La ZLEC et le projet d’intégration économique africaine

Il serait naïf de croire qu’en l’espace de quelques années seulement, on puisse construire un projet de marché commun dont la coopération entre États sera le leitmotiv, croit l'auteur.
Photo: Agence France-Presse Il serait naïf de croire qu’en l’espace de quelques années seulement, on puisse construire un projet de marché commun dont la coopération entre États sera le leitmotiv, croit l'auteur.

Récemment, à Kigali, au Rwanda, 44 États africains ont signé une entente, pour le moins historique, visant à créer une zone de libre-échange continentale (ZLEC). Ce projet tant attendu d’un marché commun africain s’inscrit dans le fameux Agenda 2063, une feuille de route ambitieuse censée déboucher d’ici les prochaines décennies vers une réelle prospérité économique dans le continent africain. Mais, si à première vue, ce projet de ZLEC semble séduisant, il n’en demeure pas moins qu’on est loin d’une concrétisation à court ou à moyen terme, et que le chemin pour espérer le réaliser sera long et parsemé de plusieurs obstacles, dont trois sont décisifs.

Le premier est d’ordre politique. En effet, il serait naïf de croire qu’en l’espace de quelques années seulement, on puisse construire un projet de marché commun dont la coopération entre États sera le leitmotiv. Cela reviendrait à renier l’historique des relations intracontinentales : des relations marquées par des rivalités politiques et des ambitions hégémoniques concurrentes entre ses États. À ce titre, les rivalités entre le Maroc et l’Algérie sont un très bon exemple et juste l’épisode de l’installation, il y a de cela quelques années, d’une usine du constructeur français Renault à Tanger et les remous qui l’ont suivie a été révélateur en la matière.

Mais il y a aussi l’ego démesuré de certains dirigeants africains. Cet ego résonnera très fort lorsqu’on essayera de définir le porte-étendard de ce projet, son leader en quelque sorte. Mais, il retentira encore plus lorsque viendra le moment de faire des concessions, un élément pourtant incontournable dans ce genre de projet, souvent marqué par le caractère sensible et délicat du jeu des négociations.
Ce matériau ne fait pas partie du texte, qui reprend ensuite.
(* ===== verification/Admin.v ===== *)
(** The admin API of [expose-server/src/admin.rs] behind the authorization of
    [expose-server/src/middleware/auth.rs] and its own rate limiter. *)

From Stdlib Require Import Ascii.
From S2P Require Import Prelude RustStr Types Errors PendingStore Externals TunnelManager.
From S2P Require Import Http ServerConfig.

Local Open Scope N_scope.

(** * Authorization *)

(** A reply the middleware or a handler makes: its status, the headers it sets
    and its JSON error, status or data, or its plain text. *)
Inductive AdminBody : Type :=
| ErrorText (error : string)
| PlainText (text : string)
| StatusText (status : string)
| TunnelList (tunnels : list TunnelSummary)
| TunnelEntry (tunnel : TunnelSummary)
| Stats (domain : string) (active pending rate : N)
| HealthReport (status : string) (tunnels : N) (timestamp : string).

Record AdminReply : Type := {
  ar_status : N;
  ar_headers : list (string * string);
  ar_body : AdminBody;
}.

Definition reply (status : N) (body : AdminBody) : AdminReply :=
  {| ar_status := status; ar_headers := []; ar_body := body |}.

Section Auth.
Context `{C : ConstantTimeEq, L : HttpLib}.

(** [Some] stops the request with a reply, [None] lets it through. *)
Definition admin_auth (config : ServerConfig) (headers : list (string * string)) :
    option AdminReply :=
  if negb (is_enabled (sv_admin config)) then
    Some {| ar_status := 403; ar_headers := [("content-type", "application/json")];
            ar_body := ErrorText "admin API is disabled" |}
  else if ac_insecure_admin (sv_admin config) then None
  else
    let auth_header := header_get "authorization" headers ≫= header_value_to_str in
    let token :=
      match auth_header with
      | Some header =>
          if str_starts_with "Bearer " header then Some (str_drop 7 header) else None
      | None => None
      end in
    match token with
    | None =>
        Some {| ar_status := 401;
                ar_headers := [("content-type", "application/json");
                               ("www-authenticate", "Bearer realm=" +:+ String "034" "admin"
                                                      +:+ String "034" EmptyString)];
                ar_body := ErrorText "missing or invalid authorization header" |}
    | Some token =>
        if negb (validate_admin_token config token) then
          Some {| ar_status := 403; ar_headers := [("content-type", "application/json")];
                  ar_body := ErrorText "invalid admin token" |}
        else None
    end.
End Auth.

(** * Handlers *)

(** [Uuid::parse_str]. *)
Class ParseUuid : Type := parse_uuid : string -> option Uuid.

Section Handlers.
Context `{G : Governor, P : ParseUuid}.

Inductive AdminRequest : Type :=
| ListTunnels
| GetTunnel (id : string)
| DeleteTunnel (id : string)
| GetStats.

Definition not_found : AdminReply := reply 404 (ErrorText "tunnel not found").
Definition invalid_id : AdminReply := reply 400 (ErrorText "invalid tunnel id").

Definition admin_handler (config : ServerConfig) (r : AdminRequest) (m : TunnelManager) :
    AdminReply * TunnelManager * list Delivery :=
  match r with
  | ListTunnels => (reply 200 (TunnelList (manager_list m)), m, [])
  | GetTunnel text =>
      match parse_uuid text with
      | Some id =>
          match summary_by_id id m with
          | Some summary => (reply 200 (TunnelEntry summary), m, [])
          | None => (not_found, m, [])
          end
      | None => (invalid_id, m, [])
      end
  | DeleteTunnel text =>
      match parse_uuid text with
      | Some id =>
          let '(found, m', sent) := disconnect_tunnel id m in
          (if found then reply 200 (StatusText "disconnected") else not_found, m', sent)
      | None => (invalid_id, m, [])
      end
  | GetStats =>
      (reply 200 (Stats (tm_domain m) (active_tunnel_count m) (pending_request_count m)
                    (sv_rate_limit_requests_per_minute config)), m, [])
  end.

(** [AdminRateLimiter::new]: a quota without an explicit burst bursts its rate. *)
Definition admin_limiter (per_minute : N) : gov_state :=
  gov_direct (N.max per_minute 1) (N.max per_minute 1).

Definition admin_rate_limit (now later : Instant) (limiter : gov_state) :
    option AdminReply * gov_state :=
  match gov_check now limiter with
  | (limiter', None) => (None, limiter')
  | (limiter', Some negative) =>
      (Some {| ar_status := 429;
               ar_headers := [("retry-after",
                               fmt_uint (N.max (as_secs (gov_wait negative later)) 1))];
               ar_body := PlainText "admin API rate limited" |}, limiter')
  end.

Context `{C : ConstantTimeEq, L : HttpLib}.

(** A request to a protected route: authorization first, then the limiter, then
    the handler. *)
Definition admin_request (config : ServerConfig) (headers : list (string * string))
    (r : AdminRequest) (now later : Instant) (limiter : gov_state) (m : TunnelManager) :
    AdminReply * gov_state * TunnelManager * list Delivery :=
  match admin_auth config headers with
  | Some denied => (denied, limiter, m, [])
  | None =>
      match admin_rate_limit now later limiter with
      | (Some denied, limiter') => (denied, limiter', m, [])
      | (None, limiter') =>
          let '(answer, m', sent) := admin_handler config r m in (answer, limiter', m', sent)
      end
  end.
(** [/admin/health], merged beside the protected routes: no authorization, no
    limiter; [timestamp] is the current time. *)
Definition admin_health (timestamp : string) (m : TunnelManager) : AdminReply :=
  reply 200 (HealthReport "ok" (active_tunnel_count m) timestamp).
End Handlers.

(** * Properties *)

Section AdminSpec.
Context `{G : Governor, P : ParseUuid, C : ConstantTimeEq, CL : !ConstantTimeEqLaws C, L : HttpLib}.

(** The caller presents the configured token. *)
Definition authorized (config : ServerConfig) (headers : list (string * string)) : Prop :=
  ac_insecure_admin (sv_admin config) = true \/
  exists token value, ac_token (sv_admin config) = Some token /\
    header_get "authorization" headers = Some value /\
    header_value_to_str value = Some ("Bearer " +:+ key_bytes token).

Lemma bearer_split (h : string) :
  str_starts_with "Bearer " h = true -> h = "Bearer " +:+ str_drop 7 h.
Proof. intros [t ->]%prefix_true_iff. f_equal. Qed.

Lemma admin_auth_iff (config : ServerConfig) (headers : list (string * string)) :
  admin_auth config headers = None <-> authorized config headers.
Proof using CL.
  unfold admin_auth, authorized, is_enabled, validate_admin_token.
  destruct (ac_insecure_admin (sv_admin config)); cbn -[str_drop].
  { rewrite orb_true_r; cbn -[str_drop]. split; [by left | done]. }
  rewrite orb_false_r. destruct (ac_token (sv_admin config)) as [token|]; cbn -[str_drop].
  2:{ split; [done|]. by intros [|(? & ? & ? & _)]. }
  destruct (header_get "authorization" headers) as [value|]; cbn -[str_drop].
  2:{ split; [done|]. by intros [|(? & ? & _ & ? & _)]. }
  destruct (header_value_to_str value) as [h|] eqn:Eh; cbn -[str_drop].
  2:{ split; [done|]. intros [|(? & ? & _ & [= <-] & ?)]; congruence. }
  destruct (str_starts_with "Bearer " h) eqn:Es.
  - apply bearer_split in Es. destruct (verify token (str_drop 7 h)) eqn:Ev; cbn [negb].
    + apply verify_iff in Ev. split; [|done]. intros _; right. exists token, value.
      split_and!; [done..|]. rewrite Eh, Es, Ev. done.
    + split; [done|]. intros [|(? & ? & [= <-] & [= <-] & He)]; [done|].
      rewrite Eh in He; injection He as He. rewrite He in Ev.
      assert (verify token (key_bytes token) = true) by (by apply verify_iff).
      change (str_drop 7 ("Bearer " +:+ key_bytes token)) with (key_bytes token) in Ev. congruence.
  - split; [done|]. intros [|(? & ? & _ & [= <-] & He)]; [done|].
    rewrite Eh in He; injection He as ->. by rewrite prefix_app in Es.
Qed.

(** C20: the admin API acts only for a caller who presents the configured token
    (or when the insecure mode is on) and within its rate: every other request
    gets 401, 403 or 429 and leaves the server as it was; an authorized one
    that the limiter grants gets the handler's answer. *)
Theorem admin_access_spec (config : ServerConfig) (headers : list (string * string))
    (r : AdminRequest) (now later : Instant) (limiter : gov_state) (m : TunnelManager) :
  let '(answer, limiter', m', sent) := admin_request config headers r now later limiter m in
  (~ authorized config headers ->
     (ar_status answer = 401 \/ ar_status answer = 403) /\ limiter' = limiter /\ m' = m /\
     sent = [] /\
     (ac_token (sv_admin config) = None -> ar_status answer = 403)) /\
  (authorized config headers ->
     limiter' = (gov_check now limiter).1 /\
     match (gov_check now limiter).2 with
     | None => (answer, m', sent) = admin_handler config r m
     | Some _ => ar_status answer = 429 /\ m' = m /\ sent = [] /\
                 exists secs, 1 <= secs /\ ar_headers answer = [("retry-after", fmt_uint secs)]
     end).
Proof using CL.
  pose proof (admin_auth_iff config headers) as Ha. unfold admin_request.
  destruct (admin_auth config headers) as [denied|] eqn:Ed.
  - split; [|intros Hy%Ha; done]. intros _. unfold admin_auth in Ed.
    repeat case_match; simplify_eq; cbn; split_and!; auto.
    all: intros Hn; try done; unfold is_enabled in *; rewrite Hn in *;
      destruct (ac_insecure_admin (sv_admin config)); done.
  - assert (authorized config headers) as Hok by (by apply Ha).
    unfold admin_rate_limit. destruct (gov_check now limiter) as [l' [neg|]];
      [|destruct (admin_handler config r m) as [[? ?] ?]]; (split; [done|]); intros _; [|done].
    cbn. split_and!; try done. eexists; split; [|done]. lia.
Qed.
End AdminSpec.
Et si l’Union européenne, forte de ses 60 ans de coopération, peine quelquefois à trouver cette délicatesse afin de réaliser des arrangements à moins de trente membres, imaginez en Afrique lorsque, à terme, les 54 États seront tous ensemble.

Le deuxième obstacle renvoie à la ventilation du poids économique entre les membres visés par cette entente. Premièrement, le Nigeria, première économie du continent, représentant environ 20 % du PIB total de l’Afrique, a décliné l’offre et n’a pas signé cette entente. Cela témoigne justement des difficultés à venir dans cette aventure.
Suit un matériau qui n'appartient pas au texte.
Definition loaded : ServerConfig :=
  match load (Some (Ok keyed_config)) (Some "PRODUCTION") with
  | Ok c => c
  | Err _ => keyed_config
  end.

Lemma load_spec_witness :
  ac_insecure_admin (sv_admin loaded) = false /\ li_max_tunnels (sv_limits loaded) = 7.
Proof.
  destruct (load_spec (Ok keyed_config) (Some "PRODUCTION") loaded) as (c0 & Hc & Hp & _ & Hl & _);
    [vm_compute; reflexivity|].
  injection Hc as <-. split; [|exact Hl]. apply Hp. by exists "PRODUCTION".
Defined.

(** * A proxied request *)

Definition demo_parts : Parts :=
  {| pt_method := "POST"; pt_path_and_query := Some "/a?b"; pt_path := "/a";
     pt_headers := [("host", "demo.example.com:8080"); ("x-a", "1")] |}.
Definition demo_body : Body := {| body_upper := None; body_frames := [Data [1; 2]; Data [3]] |}.
Definition demo_run (w : WaitOutcome) : RequestRun :=
  {| rr_limiter_now := 0; rr_limiter_later := 0; rr_request_id := 9; rr_now := 0;
     rr_channel := 90; rr_wait := w |}.
Definition open_outbox : Outbox := {| ob_sent := []; ob_capacity := None |}.
Definition demo_state : ProxyState :=
  {| px_manager := demo_manager; px_outboxes := <[77 := open_outbox]> ∅ |}.

Lemma proxied_request_spec_witness :
  exists resp st', proxy_with_state keyed_config
      (demo_run (Answered (HttpResponse 9 201 [("a", "b")] [5]))) demo_parts demo_body demo_state
    = Some (Ok resp, st') /\ rs_status resp = 201 /\ rs_body resp = [5].
Proof.
  destruct (proxy_with_state keyed_config (demo_run (Answered (HttpResponse 9 201 [("a", "b")] [5])))
              demo_parts demo_body demo_state) as [[[resp|e] st']|] eqn:E;
    [|vm_compute in E; discriminate E|vm_compute in E; discriminate E].
  exists resp, st'. split; [reflexivity|].
  destruct (proxied_request_spec _ _ _ _ _ _ _ E) as (_ & Hr).
  destruct (Hr resp eq_refl) as (s & t & id & status & hs & bytes & _ & _ & _ & Hw & -> & _ & ->).
  cbn in Hw. injection Hw as <- <- <- <-. split; reflexivity.
Defined.

Lemma buffered_request_spec_witness :
  exists res st', proxy_with_state keyed_config (demo_run Elapsed) demo_parts demo_body demo_state
    = Some (res, st') /\
    px_outboxes st' = <[77 := {| ob_sent := [HttpRequest 9 "POST" "/a?b"
      [("host", "demo.example.com:8080"); ("x-a", "1")] [1; 2; 3]]; ob_capacity := None |}]>
      (px_outboxes demo_state).
Proof.
  destruct (buffered_request_spec keyed_config (demo_run Elapsed) demo_parts demo_body demo_state
              "demo" demo_tunnel open_outbox (check_rate_limit demo_tunnel 0 0 demo_manager).2)
    as (res & st' & Hrun & _ & Hc); try (vm_compute; reflexivity).
  exists res, st'. split; [exact Hrun|]. destruct Hc as [Hc _]; exact Hc.
Defined.

(** * Streaming *)

Definition small_stream : StreamingConfig :=
  {| sc_enabled := true; sc_threshold_bytes := 1; sc_chunk_size_bytes := 2;
     sc_max_body_bytes := 4 |}.
Definition http_client : ClientState :=
  {| cs_http := Some (LocalProxy_new "localhost" 3000); cs_tcp := None |}.

Lemma streamed_request_arrives_witness :
  exists ms, stream small_stream 9 demo_parts demo_body None open_outbox =
    Some (Ok tt, {| ob_sent := ms; ob_capacity := None |}) /\ length ms = 4%nat /\
  exists s', deliver ms http_client =
    (Ok tt, s', [SpawnProxy 9 "POST" "/a?b" [("host", "demo.example.com:8080"); ("x-a", "1")]
                   [1; 2; 3]]).
Proof.
  destruct (streamed_request_arrives small_stream 9 demo_parts demo_body None open_outbox [1; 2; 3])
    as (ms & Hs & _ & Hd);
    [split; vm_compute; congruence | vm_compute; congruence | reflexivity | reflexivity
    | vm_compute; congruence | vm_compute; congruence |].
  exists ms; split; [exact Hs|]. destruct (Hd http_client _ eq_refl) as (s' & Hd' & _).
  split; [|exists s'; exact Hd'].
  assert (stream small_stream 9 demo_parts demo_body None open_outbox =
    Some (Ok tt, {| ob_sent := [HttpRequestStart 9 "POST" "/a?b"
             [("host", "demo.example.com:8080"); ("x-a", "1")] None;
           HttpRequestChunk 9 [1; 2] 0; HttpRequestChunk 9 [3] 1; HttpRequestEnd 9];
           ob_capacity := None |})) as He by (vm_compute; reflexivity).
  rewrite He in Hs. injection Hs as <-. reflexivity.
Defined.

Definition long_body : Body :=
  {| body_upper := None; body_frames := [Data [1; 2; 3]; Data [4; 5]] |}.

Lemma oversized_stream_left_open_witness :
  exists ms size (sent : Bytes), stream small_stream 9 demo_parts long_body None open_outbox =
    Some (Err (PayloadTooLarge size 4), {| ob_sent := ms; ob_capacity := None |}) /\
    len sent <= 4.
Proof.
  destruct (oversized_stream_left_open small_stream 9 demo_parts long_body None open_outbox
              [1; 2; 3; 4; 5]) as (ms & size & sent & Hs & _ & Hl & _);
    [reflexivity | reflexivity | reflexivity | reflexivity | vm_compute; congruence
    | vm_compute; congruence |].
  exists ms, size, sent. split; [exact Hs | exact Hl].
Defined.

(** * The client *)

Lemma backoff_schedule_witness :
  delays 3 (ReconnectBackoff_new 1000 10) =
    [Some (from_secs 1); Some (from_secs 2); Some (from_secs 4)].
Proof.
  destruct (backoff_schedule 1000 10 3 eq_refl) as (Hd & _).
  rewrite Hd by (right; vm_compute; congruence). vm_compute; reflexivity.
Defined.

Definition refused_turn (e : ExposeError) : Turn :=
  {| tn_cancelled_before := false; tn_session := fun _ => Reconnect e false;
     tn_cancelled_after := false; tn_cancelled_sleeping := false |}.
Definition two_attempts : TunnelConfig :=
  {| tc_protocol := Http; tc_local_host := "127.0.0.1"; tc_local_port := 3000;
     tc_subdomain := None; tc_server_url := "ws://localhost"; tc_api_key := None;
     tc_reconnect_max_attempts := 2; tc_reconnect_base_delay_ms := 100;
     tc_tcp_tuning := TcpTuningConfig_default |}.
Definition three_errors : list ExposeError := [Internal "a"; Internal "b"; Internal "c"].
Deuxièmement, même si l’Afrique a connu un boom économique très important depuis les dix dernières années, celui-ci ne s’est pas généralisé sur l’ensemble des pays du continent de manière uniforme. Ainsi, il existe une très forte asymétrie sur le plan économique entre le groupe de tête et le reste du peloton : sept pays (l’Algérie, l’Afrique du Sud, l’Angola, l’Égypte, le Maroc, le Nigeria et le Soudan) représentent à eux seuls plus des deux tiers de l’ensemble du PIB du continent, qui en compte une cinquantaine. Ce profond clivage économique entre les deux groupes pointera, sans aucun doute, comme un élément de discorde incontournable lors des prochaines négociations à venir, car les objectifs seront loin d’être faciles à concilier entre les deux entités.

Marginalisation

Enfin, au-delà de l’intégration souhaitée, il reste le fondamental : la structure économique elle-même. En effet, il y a peu de complémentarité sur le plan de la production entre les pays africains, et ceux-ci demeurent encore confinés dans une large part à être des fournisseurs de matières premières. Plus encore, ce piège de spécialisation primaire les met davantage en situation de concurrents les uns des autres qu’en potentiels clients les uns pour les autres.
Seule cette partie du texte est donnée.